Medicare Releases 2017 Physician Fee Schedule Final Rule

The Centers for Medicare and Medicaid Services released its final rule for its 2017 physician fee schedule payment policies, which updates payment policies and payment rates for services provided under the Medicare Physician Fee Schedule (PFS) starting Jan 1, 2017.

The 1,400-page 2017 final rule discusses changes to a number of new policies that reflect a broader agencywide strategy to enhance quality, spend smarter and improve Americans’ health.

Here are eight changes to note:

CMS will begin gathering data on postoperative visits. The final rule requires reporting of postoperative visits for high-volume/high-cost procedures by a sample of practitioners in practices with 10 or more physicians. Reporting is required for services related to global procedures provided on or after July 1, 2017.

Changes were made to provider and supplier requirements for Medicare Part C. Providers and suppliers will be screened and enrolled in Medicare to contract with a Medicare Advantage organization to provide items and services to those enrolled in Medicare Advantage health plans.

CMS finalized its proposal to expand eligible telehealth services. The additional codes include those for end-stage renal disease-related dialysis, advanced care planning and critical care consultations. The critical care consultations provided via telehealth will use the new Medicare G-codes.

CMS will improve data transparency. Medicare Advantage organizations use a bidding process to apply to participate in the Medicare Advantage program, and the bidding process will reflect the organization’s estimated costs to provide benefits to enrollees. Under the final rule, Medicare Advantage organizations are required to release data associated with these bids on an annual basis. CMS will also require Medicare Advantage organizations and Part D sponsors to release medical loss ratio data on a yearly basis to help beneficiaries make enrollment decisions.

The agency revised the methodology used to calculate geographic practice cost indices. CMS adjusts payments under the physician fee schedule to reflect local differences in practice costs using geographic practice cost indices. The agency will revise the methodology used to calculate GPCIs to increase overall physician fee schedule payments in Puerto Rico. The updates will be phased in over 2017 and 2018.
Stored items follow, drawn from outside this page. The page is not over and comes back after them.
(* ===== verification/Client.v ===== *)
(** * Control clients (src/client.rs, and connecting in src/local/mod.rs)

    A client connects, checks who it reached, and asks for health or for a drain
    over a session. The operating system's side of a connection is the
    environment. *)
From S2P Require Import Prelude Text SocketPath Identity Proto Wire Session AsyncSession Observation Lifecycle Control Peer.
Import Lifecycle.

(** ** Connecting *)

Module ConnectError.
Inductive t := ConnectTimeout | PermissionDenied | EndpointTooLong | Failed (kind : ErrorKind).
#[global] Instance eq_dec : EqDecision t.
Proof. solve_decision. Defined.

Definition is_transient (e : t) : bool := bool_decide (e = ConnectTimeout).
End ConnectError.

(** [is_transient] of an I/O error; only Windows knows a busy pipe. *)
Definition is_transient (busy_pipe : io_error → bool) (e : io_error) : bool :=
  bool_decide (kind e ∈ [NotFound; ConnectionRefused; ConnectionReset; ConnectionAborted; NotConnected;
                         UnexpectedEof; BrokenPipe; Prelude.TimedOut; WouldBlock; Interrupted])
  || busy_pipe e.

Definition connect_error (busy_pipe : io_error → bool) (e : io_error) : ConnectError.t :=
  if decide (kind e = PermissionDenied) then ConnectError.PermissionDenied else
  if is_transient busy_pipe e then ConnectError.ConnectTimeout else ConnectError.Failed (kind e).

Definition RETRY_INTERVAL : Z := from_millis 50.

(** A [Duplex] connection: what it transports, and what the OS answers when it is
    asked for the peer's credentials, to arm the read deadline, and to split. *)
Record Duplex (S : Type) := MkDuplex {
  transport : S;
  evidence : io_result Credentials.t;
  deadline_armed : io_result unit;
  halves : io_result unit;
}.
Arguments MkDuplex {S} _ _ _ _.
Arguments transport {S} _.
Arguments evidence {S} _.
Arguments deadline_armed {S} _.
Arguments halves {S} _.

(** One attempt under a deadline. *)
Class Connector (W S : Type) : Type := {
  connect_once_until : Z → W → result ConnectError.t (Duplex S) * W;
}.

Section client.
Context `{Buffa} {W S : Type} `{Clock W, !Connector W S, Stream S}.

(** [connect_until], cut off after [passes]. *)
Fixpoint connect_until (passes : nat) (deadline : Z) (w : W) : option (result ConnectError.t (Duplex S)) * W :=
  match passes with
  | O => (None, w)
  | Datatypes.S passes =>
      match connect_once_until deadline w with
      | (Ok connected, w) => (Some (Ok connected), w)
      | (Err e, w) =>
          if negb (ConnectError.is_transient e) then (Some (Err e), w) else
          let '(t, w) := now w in
          let remaining := saturating_sub deadline t in
          if remaining =? 0 then (Some (Err e), w)
          else connect_until passes deadline (sleep (Z.min RETRY_INTERVAL remaining) w)
      end
  end.

(** ** Requests *)

Inductive RequestError :=
| Unavailable (e : ConnectError.t)
| Peer (r : Rejected.t)
| CredentialsError (e : io_error)
| ProcessMismatch (peer reported : Z)
| Late
| Protocol (e : wire_error).

Definition retry_can_succeed (e : RequestError) : bool :=
  match e with Unavailable e => ConnectError.is_transient e | _ => false end.

(** Who is on the connection: the policy of the expectation, and then the PID. *)
Definition check_peer (expected : option Z) (cr : Credentials.t) : result RequestError Z :=
  _ ← map_err Peer (match expected with
                    | Some pid => (λ _, tt) <$> (ExpectedProcess (λ u : unit, (Some pid, u)) cr tt).1
                    | None => (SameUser cr tt).1
                    end);
  ok_or (Credentials.pid cr) (Peer Rejected.Unreported).

(** The exchange on a session: the health the reply reports, and the stream. *)
Definition exchange (s : S) (offer : Hello.t) (operation : Z) : result RequestError Health.t * S :=
  match Session.connect s offer with
  | (Err e, s) => (Err (Protocol e), s)
  | (Ok session, _) =>
      let message := Control.with_operation operation Control.default in
      match Session.send message session with
      | (Err e, session) => (Err (Protocol (Plain e)), Framed.io (Session.frames session))
      | (Ok _, session) =>
          match Session.receive session with
          | (Err e, session) => (Err (Protocol (Plain e)), Framed.io (Session.frames session))
          | (Ok reply, session) =>
              (map_err (λ e, Protocol (Plain e)) (health_from_response reply message), Framed.io (Session.frames session))
          end
      end
  end.

Definition request (offer : Hello.t) (operation : Z) (expected : option Z) (deadline : Z) (w : W)
    : result RequestError Health.t * W :=
  match connect_once_until deadline w with
  | (Err e, w) => (Err (Unavailable e), w)
  | (Ok stream, w) =>
      match map_err CredentialsError (evidence stream) with
      | Err e => (Err e, w)
      | Ok cr =>
          match check_peer expected cr with
          | Err e => (Err e, w)
          | Ok peer =>
              let '(t, w) := now w in
              if saturating_sub deadline t =? 0 then (Err Late, w) else
              match deadline_armed stream, halves stream with
              | Err e, _ | _, Err e => (Err (Protocol (Plain e)), w)
              | Ok _, Ok _ =>
                  match exchange (transport stream) offer operation with
                  | (Err e, _) => (Err e, w)
                  | (Ok health, _) =>
                      if negb (Health.process_id health =? peer)
                      then (Err (ProcessMismatch peer (Health.process_id health)), w) else
                      let '(t, w) := now w in
                      if deadline <=? t then (Err Late, w) else (Ok health, w)
                  end
              end
          end
      end
  end.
CMS finalized expansion of the Medicare Diabetes Prevention Program. The 2017 rule finalizes some aspects of the expanded model, but future rulemaking will address payment policies, program safeguards and other issues. CMS expects to begin payment for MDPP services in 2018.

CMS revised the billing codes to more accurately pay for primary care, care management and other cognitive specialties. Among the changes are new codes to pay primary care practices that use interprofessional care management resources to treat patients with behavioral health conditions.

Physician payment rates will increase by 0.24 percent in 2017. CMS arrived at this increase after accounting for a 0.5 percent increase required by the Medicare Access and CHIP Reauthorization Act and mandated budget neutrality cuts, according to the American Hospital Association.